EasyJailbreak: A Unified Framework for Jailbreaking Large Language Models
- URL: http://arxiv.org/abs/2403.12171v1
- Date: Mon, 18 Mar 2024 18:39:53 GMT
- Title: EasyJailbreak: A Unified Framework for Jailbreaking Large Language Models
- Authors: Weikang Zhou, Xiao Wang, Limao Xiong, Han Xia, Yingshuang Gu, Mingxu Chai, Fukang Zhu, Caishuang Huang, Shihan Dou, Zhiheng Xi, Rui Zheng, Songyang Gao, Yicheng Zou, Hang Yan, Yifan Le, Ruohui Wang, Lijun Li, Jing Shao, Tao Gui, Qi Zhang, Xuanjing Huang,
- Abstract summary: This paper introduces EasyJailbreak, a unified framework simplifying the construction and evaluation of jailbreak attacks against Large Language Models (LLMs)

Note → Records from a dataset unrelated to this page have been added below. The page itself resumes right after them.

Lemma view_handle w e en h : wf w -> own w e -> w_entries w !! e = Some en -> e_handle en = Some h ->
  exists hd, w_handles w !! h = Some hd /\ h_scheduler hd = w_this w /\ view w e = Some (h_time hd).
Proof.
  intros Hw (en' & He' & _ & Hs) He Hn. rewrite He in He'. injection He' as <-.
  destruct (wf_entry w Hw e en h He Hn) as (_ & hd & Hh & _). exists hd. split_and!; [done|by eapply Hs|].
  unfold view. rewrite He. simpl. rewrite Hn. simpl. rewrite Hh. simpl. by rewrite (Hs h hd Hn Hh), Nat.eqb_refl.
Qed.

(** What a call promises: the effect on the entry is that of the call on one
    entry, the other entries stay as they are. *)
Definition refines (w : world) (e : nat) (r : res world) (a : res entry) : Prop :=
  match a with
  | Ok x => exists w', r = Ok w' /\ wf w' /\ own w' e /\ view w' e = x /\ (forall e', e' <> e -> view w' e' = view w e')
  | Throw x => r = Throw x
  | UB => False
  end.

Lemma refines_guard w e b x r a : refines w e r a ->
  refines w e (_ ← throw_when b x; r) (_ ← throw_when b x; a).
Proof. by destruct b. Qed.

Lemma wait_until_refines w e t : wf w -> own w e ->
  refines w e (wait_until e t w) (SchedulerEntry.wait_until (view w e) t).
Proof.
  intros Hw Ho. unfold wait_until, SchedulerEntry.wait_until. do 2 apply refines_guard.
  destruct (Ho) as (en & He & Hv & _). rewrite He. cbn [of_deref mbind res_bind]. rewrite Hv. cbn [negb throw_when mbind res_bind].
  destruct (e_handle en) as [h|] eqn:Hn.
  - destruct (view_handle w e en h Hw Ho He Hn) as (hd & _ & _ & ->). done.
  - rewrite (view_no_handle w e en He Hn). cbn. destruct (push_entry_ok w e en t Hw He Hv Hn) as (? & ? & ? & ?).
    eexists. split_and!; done.
Qed.

Lemma update_wait_until_refines w e t : wf w -> own w e ->
  refines w e (update_wait_until e t w) (SchedulerEntry.update_wait_until (view w e) t).
Proof.
  intros Hw Ho. unfold update_wait_until, SchedulerEntry.update_wait_until. do 2 apply refines_guard.
  destruct (Ho) as (en & He & Hv & _). rewrite He. cbn [of_deref mbind res_bind]. rewrite Hv. cbn [negb throw_when mbind res_bind].
  destruct (e_handle en) as [h|] eqn:Hn.
  - destruct (view_handle w e en h Hw Ho He Hn) as (hd & Hh & Hs & _). rewrite Hh. cbn [of_deref mbind res_bind].
    rewrite Hs, Nat.eqb_refl. cbn [negb throw_when mbind res_bind].
    destruct (forget_ok w e en h hd Hw He Hn Hh) as (Hw1 & He1 & Hoth).
    destruct (push_entry_ok _ e _ t Hw1 He1 Hv eq_refl) as (? & ? & ? & Hoth2).
    rewrite push_entry_set_handle in *. eexists. split_and!; [done..|]. intros e' Hne. by rewrite Hoth2, Hoth.
  - destruct (push_entry_ok w e en t Hw He Hv Hn) as (? & ? & ? & ?). eexists. split_and!; done.
Qed.

Lemma erase_refines w e : wf w -> own w e -> refines w e (erase e w) (Ok (SchedulerEntry.erase (view w e))).
Proof.
  intros Hw Ho. unfold erase. destruct (Ho) as (en & He & Hv & _). rewrite He. cbn [of_deref mbind res_bind].
  destruct (e_handle en) as [h|] eqn:Hn.
  - destruct (view_handle w e en h Hw Ho He Hn) as (hd & Hh & Hs & _). rewrite Hv, Hh. cbn [of_deref negb throw_when mbind res_bind].
    rewrite Hs, Nat.eqb_refl. cbn [negb throw_when mbind res_bind].
    destruct (forget_ok w e en h hd Hw He Hn Hh) as (Hw1 & He1 & Hoth).
    eexists. split_and!; [done..| |by eapply view_no_handle|done].
    eexists. split_and!; [exact He1|done|done].
  - exists w. split_and!; [done..|by eapply view_no_handle|done].
Qed.

(** C31: The scheduler implements its entries: every call on an entry with a slot
    that is not scheduled elsewhere returns or throws as the call on the entry
    alone, with the same effect on it and none on any other entry, and keeps
    the heap, the handles and the entries consistent. *)
Theorem scheduler_refines c e w : wf w -> own w e ->
  refines w e (run_call c e w) (entry_call (m_cached_time w) c (view w e)).
Proof.
  intros Hw Ho. destruct c; cbn [run_call entry_call];
    first [ by apply erase_refines | by apply wait_until_refines | by apply update_wait_until_refines
          | apply refines_guard; first [ by apply wait_until_refines | by apply update_wait_until_refines ] ].
Qed.

(** *** Popping *)

Lemma pop_ok w h l : wf w -> m_heap w = h :: l ->
  exists l', pop w = Ok (h, set_heap l' w) /\ Permutation l' l /\ is_heap (time_of (w_handles w)) l'.
Proof.
  intros Hw Hl. unfold pop. rewrite Hl.
  destruct (pop_heap_spec (time_of (w_handles w)) l h) as (l' & -> & Hh & Hp); [rewrite <- Hl; apply (wf_is_heap w Hw)|].
  rewrite last_snoc. cbn. exists l'. by rewrite List.removelast_last.
Qed.

(** After the front of the heap is popped and its entry, if it has one, set
    free, everything else is as before. *)
Lemma popped_ok w h hd l l' : wf w -> m_heap w = h :: l -> Permutation l' l ->
  is_heap (time_of (w_handles w)) l' -> w_handles w !! h = Some hd ->
  let w1 := set_heap l' w in
  let w' := destroy h (match h_entry hd with Some e => set_handle e None w1 | None => w1 end) in
  wf w' /\ (forall e, h_entry hd = Some e -> view w' e = None /\ own w' e) /\
  (forall e, h_entry hd <> Some e -> view w' e = view w e).
Proof.
  intros Hw Hl Hp Hheap Hh w1 w'.
  assert (Hent : w_entries w' = match h_entry hd with
    | Some e => alter (fun en => SE (e_valid en) None) e (w_entries w) | None => w_entries w end)
    by (unfold w', w1; by destruct (h_entry hd)).
  assert (Hhs : w_handles w' = delete h (w_handles w)) by (unfold w', w1; by destruct (h_entry hd)).
  assert (Hheap' : m_heap w' = l') by (unfold w', w1; by destruct (h_entry hd)).
  assert (Hthis : w_this w' = w_this w) by (unfold w', w1; by destruct (h_entry hd)).
  assert (Hnext : w_next w' = w_next w) by (unfold w', w1; by destruct (h_entry hd)).
  pose proof (wf_nodup w Hw) as Hnd. rewrite Hl in Hnd. apply NoDup_cons in Hnd as [Hnotin Hnd].
  assert (Hin : forall h', h' ∈ l' -> h' <> h /\ h' ∈ m_heap w).
  { intros h' Hh'. rewrite Hp in Hh'. split; [by intros ->|]. rewrite Hl. by right. }
  assert (Hkeep : forall e en h', w_entries w' !! e = Some en -> e_handle en = Some h' ->
    w_entries w !! e = Some en /\ h' <> h).
  { intros e en h' He Hn. assert (He2 : w_entries w !! e = Some en).
    { rewrite Hent in He. destruct (h_entry hd) as [e0|]; [|done]. destruct (decide (e = e0)) as [->|Hne].
      - rewrite lookup_alter_eq in He. destruct (w_entries w !! e0); simpl in He; [|done]. injection He as <-. done.
      - by rewrite lookup_alter_ne in He. }
    split; [done|]. intros ->. destruct (wf_entry w Hw e en h He2 Hn) as (_ & hd' & Hh' & Hb & _).
    rewrite Hh in Hh'. injection Hh' as <-. rewrite Hent, Hb in He. rewrite lookup_alter_eq, He2 in He. simpl in He. injection He as E. rewrite <- E in Hn. done. }
  split_and!.
  - constructor; rewrite ?Hhs, ?Hheap', ?Hthis, ?Hnext.
    + by rewrite Hp.
    + eapply is_heap_ext; [|exact Hheap]. apply Forall_forall. intros h' Hh'. unfold time_of.
      by rewrite lookup_delete_ne by (apply not_eq_sym, Hin, Hh').
    + intros h' Hh'. destruct (Hin h' Hh') as [Hne Hm]. rewrite lookup_delete_ne by done. by apply (wf_known w Hw).
    + intros e en h' He Hn. destruct (Hkeep e en h' He Hn) as [He2 Hne].
      destruct (wf_entry w Hw e en h' He2 Hn) as (? & hd' & Hh' & Hb & Hm). split; [done|]. exists hd'.
      rewrite lookup_delete_ne by done. split_and!; [done..|]. intros Hs. specialize (Hm Hs). rewrite Hl in Hm.
      rewrite Hp. by apply elem_of_cons in Hm as [?|?].
    + intros h' hd' e Hh' Hb. apply lookup_delete_Some in Hh' as [Hne Hh'].
      destruct (wf_back w Hw h' hd' e Hh' Hb) as (en & He & Hn). exists en. split; [|done]. rewrite Hent.
      destruct (h_entry hd) as [e0|] eqn:E0; [|done]. destruct (decide (e = e0)) as [->|Hne2]; [|by rewrite lookup_alter_ne].
      destruct (wf_back w Hw h hd e0 Hh E0) as (en2 & ? & ?). congruence.
    + intros h' Hs. apply (wf_fresh w Hw). destruct Hs as [x Hx]. apply lookup_delete_Some in Hx as [_ Hx]. by rewrite Hx.
  - intros e Hb. destruct (wf_back w Hw h hd e Hh Hb) as (en & He & Hn).
    assert (He' : w_entries w' !! e = Some (SE (e_valid en) None)) by (rewrite Hent, Hb, lookup_alter_eq, He; done).
    destruct (wf_entry w Hw e en h He Hn) as [Hv _].
    split; [by eapply view_no_handle|]. eexists. split_and!; [exact He'|done|done].
  - intros e Hb. unfold view. rewrite Hthis, Hhs.
    assert (He : w_entries w' !! e = w_entries w !! e).
    { rewrite Hent. destruct (h_entry hd) as [e0|]; [|done]. rewrite lookup_alter_ne; [done|]. congruence. }
    rewrite He. destruct (w_entries w !! e) as [en|] eqn:E; [|done]. simpl. destruct (e_handle en) as [h'|] eqn:En; [|done]. simpl.
    rewrite lookup_delete_ne; [done|]. intros <-. destruct (wf_entry w Hw e en h E En) as (_ & hd' & Hh' & Hb' & _). congruence.
Qed.

(** *** The due entries *)

Definition due (current_time : Z) (w : world) : nat :=
  count (fun h => time_of (w_handles w) h <=? current_time) (m_heap w).

(** What [perform] relies on: a slot returns, and schedules nothing that is due
    already. *)
Definition slot_ok (slot : nat -> world -> res world) (current_time : Z) : Prop :=
  forall e w, wf w -> own w e -> view w e = None -> exists w', slot e w = Ok w' /\ wf w' /\
    (due current_time w' <= due current_time w)%nat /\
    (forall e' t, view w' e' = Some t -> t <= current_time -> view w e' = Some t).

Lemma due_popped current_time w h hd l l' : wf w -> m_heap w = h :: l -> Permutation l' l ->
  w_handles w !! h = Some hd -> h_time hd <= current_time ->
  let w' := destroy h (match h_entry hd with Some e => set_handle e None (set_heap l' w) | None => set_heap l' w end) in
  due current_time w = S (due current_time w').
Proof.
  intros Hw Hl Hp Hh Ht w'.
  assert (Hhs : w_handles w' = delete h (w_handles w)) by (unfold w'; by destruct (h_entry hd)).
  assert (Hheap' : m_heap w' = l') by (unfold w'; by destruct (h_entry hd)).
  unfold due. rewrite Hheap', Hhs, Hl, count_cons. unfold time_of at 1. rewrite Hh, (proj2 (Z.leb_le _ _)) by lia.
  simpl. f_equal. pose proof (wf_nodup w Hw) as Hnd. rewrite Hl in Hnd. apply NoDup_cons in Hnd as [Hnotin _].
  transitivity (count (fun h' => time_of (w_handles w) h' <=? current_time) l').
  - symmetry. by apply count_perm.
  - apply count_ext, Forall_forall. intros h' Hh'. unfold time_of. rewrite lookup_delete_ne; [done|]. intros <-.
    apply Hnotin. by rewrite <- Hp.
Qed.

Lemma front_least w h l hd e t : wf w -> m_heap w = h :: l -> w_handles w !! h = Some hd -> view w e = Some t -> h_time hd <= t.
Proof.
  intros Hw Hl Hh Hv. destruct (view_Some w e t Hw Hv) as (en & h' & hd' & _ & _ & Hh' & _ & <- & Hin).
  pose proof (wf_is_heap w Hw) as Hheap. rewrite Hl in Hheap, Hin.
  pose proof (heap_front_least _ h l h' Hheap Hin) as Hle. unfold time_of in Hle. by rewrite Hh, Hh' in Hle.
Qed.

It builds jailbreak attacks using four components: Selector, Mutator, Constraint, and Evaluator.
Our validation across 10 distinct LLMs reveals a significant vulnerability, with an average breach probability of 60% under various jailbreaking attacks.
- Score: 53.87416566981008
- License: http://arxiv.org/licenses/nonexclusive-distrib/1.0/
- Abstract: Jailbreak attacks are crucial for identifying and mitigating the security vulnerabilities of Large Language Models (LLMs). They are designed to bypass safeguards and elicit prohibited outputs. However, due to significant differences among various jailbreak methods, there is no standard implementation framework available for the community, which limits comprehensive security evaluations. This paper introduces EasyJailbreak, a unified framework simplifying the construction and evaluation of jailbreak attacks against LLMs. It builds jailbreak attacks using four components: Selector, Mutator, Constraint, and Evaluator. This modular framework enables researchers to easily construct attacks from combinations of novel and existing components. So far, EasyJailbreak supports 11 distinct jailbreak methods and facilitates the security validation of a broad spectrum of LLMs. Our validation across 10 distinct LLMs reveals a significant vulnerability, with an average breach probability of 60% under various jailbreaking attacks. Notably, even advanced models like GPT-3.5-Turbo and GPT-4 exhibit average Attack Success Rates (ASR) of 57% and 33%, respectively. We have released a wealth of resources for researchers, including a web platform, PyPI published package, screencast video, and experimental outputs.